Author: Arthur A. Adrian
Publisher:
ISBN:
Category : Family & Relationships
Languages : en
Pages : 192
Book Description
Dickens and the Parent-child Relationship
Author: Arthur A. Adrian
Publisher:
ISBN:
Category : Family & Relationships
Languages : en
Pages : 192
Book Description
Publisher:
ISBN:
Category : Family & Relationships
Languages : en
Pages : 192
Book Description
The Cambridge Companion to Charles Dickens
Author: John O. Jordan
Publisher: Cambridge University Press
ISBN: 9780521669641
Category : Literary Criticism
Languages : en
Pages : 262
Book Description
The Cambridge Companion to Charles Dickens offers a valuable introduction to Dickens for students and general readers.
Publisher: Cambridge University Press
ISBN: 9780521669641
Category : Literary Criticism
Languages : en
Pages : 262
Book Description
The Cambridge Companion to Charles Dickens offers a valuable introduction to Dickens for students and general readers.
Parentage and Inheritance in the Novels of Charles Dickens
Author: Anny Sadrin
Publisher: Cambridge University Press
ISBN: 9780521172325
Category : Literary Criticism
Languages : en
Pages : 190
Book Description
Dickens's plots and the process of succession, based on the inheritance of looks, name and property.

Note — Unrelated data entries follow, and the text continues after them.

(** A page on which nothing is mounted yet. *)
Definition blank_page (active : option DomNode)
    (contains : DomNode -> DomNode -> bool) : World :=
  {| views := [];
     activeElement := active;
     node_contains := contains;
     hooks := {| el := None; editorView := None; createState := None;
                 setup_deps := None; setup_cleanup := None;
                 sync_deps := None; dirty := false |};
     fresh := 0;
     trace := [] |}.

End Hook.

(** *** An engine to run the hook on

    Documents are plain text, a transaction carries the text it leads to,
    and the translator is the identity. *)
Record TextTransaction : Type := mkTextTransaction {
  text_after : string;
  text_changed : bool
}.

Definition text_engine : Engine :=
  {| Schema := unit;
     PMNode := string;
     TinaPlugin := string;
     Transaction := TextTransaction;
     tr_doc := text_after;
     tr_docChanged := text_changed |}.

Definition text_apply : @Apply text_engine :=
  fun st tr =>
    @EditorState_create text_engine (@schema text_engine st)
      (text_after tr) (@plugins text_engine st).

Definition plain : @Translator text_engine :=
  @mkTranslator text_engine (fun s => s) (fun s => s).

Definition text_props (v : string) : @Props text_engine :=
  @mkProps text_engine
    {| value := v; onChange := 1; onFocus := 2; onBlur := 3 |}
    [] tt plain.

(** A page whose focus is on node 9; a node contains only itself. *)
Definition text_page : @World text_engine :=
  @blank_page text_engine (Some 9) Nat.eqb.

(** The same page once the hook is mounted on node 7 with the value
    ["hello"] and React has settled. *)
Definition text_editor : @World text_engine :=
  snd ((mount (text_props "hello") 7 ;;;
        settle 2 (text_props "hello"))%js text_page).

(** The view of that editor. *)
Definition text_view : @EditorView text_engine :=
  @mkView text_engine 7
    (@createEditorState text_engine tt plain [] "hello")
    (Some DocViewDesc)
    (@mkDispatch text_engine
       {| value := "hello"; onChange := 1; onFocus := 2; onBlur := 3 |}
       plain).

(** The mounted editor after [destroy] was called on its view. *)
Definition text_editor_destroyed : @World text_engine :=
  snd (@EditorView_destroy text_engine 0 text_editor).

(** The mounted editor with the focus inside it. *)
Definition text_editor_focused : @World text_engine :=
  @mkWorld text_engine
    (@views text_engine text_editor) (Some 7)
    (@node_contains text_engine text_editor)
    (@hooks text_engine text_editor)
    (@fresh text_engine text_editor)
    (@trace text_engine text_editor).

End Wysiwyg.

(** * Properties of the media store *)

Module GitMediaFacts.
Import GitMedia.

Section WithClient.
Context {C : Type} `{GitClient C}.

Lemma uploaded_from_length files entries medias :
  uploaded_from files entries medias ->
  length entries = length files /\ length medias = length files.
Proof.
  induction 1 as [|f files response data filename entries medias _ _ _ IH];
    cbn; [done | lia].
Qed.

(** The request at a position of the input, its log entry and its
    descriptor. *)
Lemma uploaded_from_lookup files entries medias i f :
  uploaded_from files entries medias ->
  files !! i = Some f ->
  exists response data filename,
    entries !! i = Some (request_of f, Ok response) /\
    response_json response = Ok data /\
    get data "filename" = Ok filename /\
    medias !! i =
      Some {| src := filename; previewSrc := filename;
              reference := filename |}.
Proof.
  intros Hup; revert i.
  induction Hup as [|f0 files response data filename entries medias
                      Hjson Hget _ IH]; intros i Hi.
  - by rewrite lookup_nil in Hi.
  - destruct i as [|i]; cbn in Hi |- *.
    + injection Hi as ->. by exists response, data, filename.
    + by apply IH.
Qed.

(** The other way round: from a descriptor to the call it came from. *)
Lemma uploaded_from_lookup_media files entries medias i m :
  uploaded_from files entries medias ->
  medias !! i = Some m ->
  exists f response data,
    files !! i = Some f /\
    entries !! i = Some (request_of f, Ok response) /\
    response_json response = Ok data /\
    get data "filename" = Ok (src m) /\
    previewSrc m = src m /\ reference m = src m.
Proof.
  intros Hup; revert i.
  induction Hup as [|f0 files response data filename entries medias
                      Hjson Hget _ IH]; intros i Hi.
  - by rewrite lookup_nil in Hi.
  - destruct i as [|i]; cbn in Hi |- *.
    + injection Hi as <-. by exists f0, response, data.
    + by apply IH.
Qed.

(** One turn of the loop, spelled out. *)
Lemma persist_loop_cons f files uploaded w :
  GitMediaStore.persist_loop (f :: files) uploaded w =
  let (answer, c') := writeMediaToDisk (request_of f) (client (this w)) in
  let w1 := {| this := {| accept := accept (this w); client := c' |};
               calls := calls w ++ [(request_of f, answer)];
               console := console w |} in
  match answer with
  | Throw e => (Throw e, w1)
  | Ok response =>
      match response_json response with
      | Throw e => (Throw e, w1)
      | Ok data =>
          match get data "filename" with
          | Throw e => (Throw e, w1)
          | Ok filename =>
              GitMediaStore.persist_loop files
                (uploaded ++ [ {| src := filename;
                                  previewSrc := filename;
                                  reference := filename |} ]) w1
          end
      end
  end.
Proof.
  destruct f as [fl dir]. cbn [GitMediaStore.persist_loop].
  unfold bind at 1, GitMediaStore.call_writeMediaToDisk, request_of.
  cbn [file directory].
  destruct (writeMediaToDisk _ _) as [[response|e] c']; [|done].
  unfold bind, lift.
  destruct (response_json response) as [data|e]; [|done].
  by destruct (get data "filename").
Qed.

(** A loop that completes has written every file. *)
Lemma persist_loop_Ok files : forall uploaded w ups w',
  GitMediaStore.persist_loop files uploaded w = (Ok ups, w') ->
  exists entries medias,
    uploaded_from files entries medias /\
    ups = uploaded ++ medias /\
    calls w' = calls w ++ entries /\
    console w' = console w /\
    accept (this w') = accept (this w).
Proof.
  induction files as [|f files IH]; intros uploaded w ups w' Hrun.
  - cbn in Hrun. injection Hrun as <- <-.
    exists [], []. rewrite !app_nil_r. repeat split; constructor.
  - rewrite persist_loop_cons in Hrun.
    destruct (writeMediaToDisk _ _) as [[response|e] c']; [|done].
    cbn zeta in Hrun.
    destruct (response_json response) as [data|e] eqn:Hjson; [|done].
    destruct (get data "filename") as [filename|e] eqn:Hget; [|done].
    apply IH in Hrun as (entries & medias & Hup & -> & Hcalls & Hcon & Hacc).
    cbn in Hcalls, Hcon, Hacc.
    eexists (_ :: entries), (_ :: medias). split.
    { by eapply uploaded_cons. }
    rewrite Hcalls, <- !app_assoc. done.
Qed.

(** [persist] is its loop followed by one line on the console. *)
Lemma persist_unfold files w :
  GitMediaStore.persist files w =
  match GitMediaStore.persist_loop files [] w with
  | (Ok ups, w1) =>
      (Ok ups, {| this := this w1; calls := calls w1;
                  console := console w1 ++ [ups] |})
  | (Throw e, w1) => (Throw e, w1)
  end.
Proof.
  unfold GitMediaStore.persist, bind at 1.
  by destruct (GitMediaStore.persist_loop files [] w) as [[ups|e] w1].
Qed.

Lemma answers_cons req reqs (c : C) :
  answers (req :: reqs) c =
  (writeMediaToDisk req c).1 :: answers reqs (writeMediaToDisk req c).2.
Proof. cbn. by destruct (writeMediaToDisk req c). Qed.

(** When every answer is readable the loop completes, and the log grows
    by exactly the requests paired with their answers. *)
Lemma persist_loop_readable files : forall uploaded w,
  Forall readable (answers (map request_of files) (client (this w))) ->
  exists ups w',
    GitMediaStore.persist_loop files uploaded w = (Ok ups, w') /\
    calls w' =
      calls w ++ zip (map request_of files)
                     (answers (map request_of files) (client (this w))).
Proof.
  induction files as [|f files IH]; intros uploaded w Hall.
  - eexists _, _. split; [done|]. cbn. by rewrite app_nil_r.
  - rewrite persist_loop_cons. cbn [map] in *.
    rewrite answers_cons in *.
    destruct (writeMediaToDisk _ _) as [answer c']. cbn [fst snd] in *.
    apply Forall_cons in Hall as [(response & data & filename & -> & -> & ->) Hall].
    cbn zeta.
    edestruct IH as (ups & w' & -> & Hcalls); [exact Hall|].
    exists ups, w'. split; [done|]. rewrite Hcalls. cbn.
    by rewrite <- app_assoc.
Qed.

(** When the answers before position [i] are readable and the write at
    position [i] is rejected, the loop stops there. *)
Lemma persist_loop_rejected i : forall files uploaded w e,
  i < length files ->
  Forall readable
    (take i (answers (map request_of files) (client (this w)))) ->
  answers (map request_of files) (client (this w)) !! i = Some (Throw e) ->
  exists w',
    GitMediaStore.persist_loop files uploaded w = (Throw e, w') /\
    calls w' =
      calls w ++ zip (map request_of (take (S i) files))
                     (take (S i)
                        (answers (map request_of files)
                                 (client (this w)))) /\
    console w' = console w.
Proof.
  induction i as [|i IH]; intros [|f files] uploaded w e Hlen Hall Hi;
    cbn [length] in Hlen; try lia;
    rewrite persist_loop_cons; cbn [map] in *;
    rewrite answers_cons in *;
    destruct (writeMediaToDisk _ _) as [answer c']; cbn [fst snd] in *.
  - cbn in Hi. injection Hi as ->. by eexists.
  - cbn [take] in Hall.
    apply Forall_cons in Hall as [(response & data & filename & -> & -> & ->) Hall].
    cbn zeta. cbn in Hi.
    edestruct IH as (w' & -> & Hcalls & Hcon); [|exact Hall|exact Hi|]; [lia|].
    exists w'. split; [done|]. rewrite Hcalls, Hcon. cbn.
    by rewrite <- app_assoc.
Qed.

(** C1. Whenever the writes of the given uploads are all answered
    readably, [persist] returns, and what it returns has one descriptor
    per upload, in the order of the uploads: the descriptor at position
    [i] is built from the answer to the request made for the upload at
    position [i], which is the [i]-th call that this run added to the
    log. *)
Theorem persist_one_descriptor_per_upload files (w : World C) :
  Forall readable (answers (map request_of files) (client (this w))) ->
  exists ups w',
    GitMediaStore.persist files w = (Ok ups, w') /\
    length ups = length files /\
    length (calls w') = length (calls w) + length files /\
    forall i f, files !! i = Some f ->
      exists response data filename,
        calls w' !! (length (calls w) + i) =
          Some (request_of f, Ok response) /\
        response_json response = Ok data /\
        get data "filename" = Ok filename /\
        ups !! i = Some {| src := filename; previewSrc := filename;
                           reference := filename |}.
Proof.
  intros Hall. rewrite persist_unfold.
  destruct (persist_loop_readable files [] w Hall) as (ups & w1 & Hrun & _).
  rewrite Hrun. eexists _, _. split; [done|]. cbn [calls].
  apply persist_loop_Ok in Hrun
    as (entries & medias & Hup & -> & -> & _ & _).
  destruct (uploaded_from_length _ _ _ Hup) as [Hlen1 Hlen2].
  cbn [app]. rewrite length_app, Hlen1.
  repeat split; [done|].
  intros i f Hi.
  destruct (uploaded_from_lookup _ _ _ _ _ Hup Hi)
    as (response & data & filename & He & Hjson & Hget & Hm).
  exists response, data, filename.
  rewrite lookup_app_r by lia.
  replace (length (calls w) + i - length (calls w)) with i by lia.
  done.
Qed.

Lemma length_answers (reqs : list WriteRequest) : forall c : C,
  length (answers reqs c) = length reqs.
Proof.
  induction reqs as [|req reqs IH]; intros c; [done|].
  rewrite answers_cons. cbn. by rewrite IH.
Qed.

Publisher: Cambridge University Press
ISBN: 9780521172325
Category : Literary Criticism
Languages : en
Pages : 190
Book Description
Dickens's plots and the process of succession, based on the inheritance of looks, name and property.
Hard Times
Eos
Author: Małgorzata Pecold
Publisher:
ISBN: 9788360118054
Category :
Languages : en
Pages : 77
Book Description
Publisher:
ISBN: 9788360118054
Category :
Languages : en
Pages : 77
Book Description
Dickens and the Grown-Up Child
Author: M. Andrews
Publisher: Springer
ISBN: 0230377998
Category : Literary Criticism
Languages : en
Pages : 214
Book Description
The child who stops growing, infantile senility, the 'old-fashioned' child, child-wives and child-mothers, the rejuvenated adult - Dickens's writings parade before us a gallery of bizarre hybrids. Dickens and the Grown-up Child focuses on the complicated and unresolved relationship between childhood and adulthood in Dickens's fictional and non-fictional work. In challenging the familiar view that the source of such anomalies lies in Dickens's own childhood experiences, Malcolm Andrews explores the extent to which Dickens was heir to an older cultural debate about primitivism and progressivism, a debate which Dickens adapted to his own preoccupations with the tensions between childhood and maturity. In examining these issues, Malcolm Andrews concentrates on the fiction of Dickens's middle years, particularly David Copperfield, and on some of the journalistic essays.
Publisher: Springer
ISBN: 0230377998
Category : Literary Criticism
Languages : en
Pages : 214
Book Description
The child who stops growing, infantile senility, the 'old-fashioned' child, child-wives and child-mothers, the rejuvenated adult - Dickens's writings parade before us a gallery of bizarre hybrids. Dickens and the Grown-up Child focuses on the complicated and unresolved relationship between childhood and adulthood in Dickens's fictional and non-fictional work. In challenging the familiar view that the source of such anomalies lies in Dickens's own childhood experiences, Malcolm Andrews explores the extent to which Dickens was heir to an older cultural debate about primitivism and progressivism, a debate which Dickens adapted to his own preoccupations with the tensions between childhood and maturity. In examining these issues, Malcolm Andrews concentrates on the fiction of Dickens's middle years, particularly David Copperfield, and on some of the journalistic essays.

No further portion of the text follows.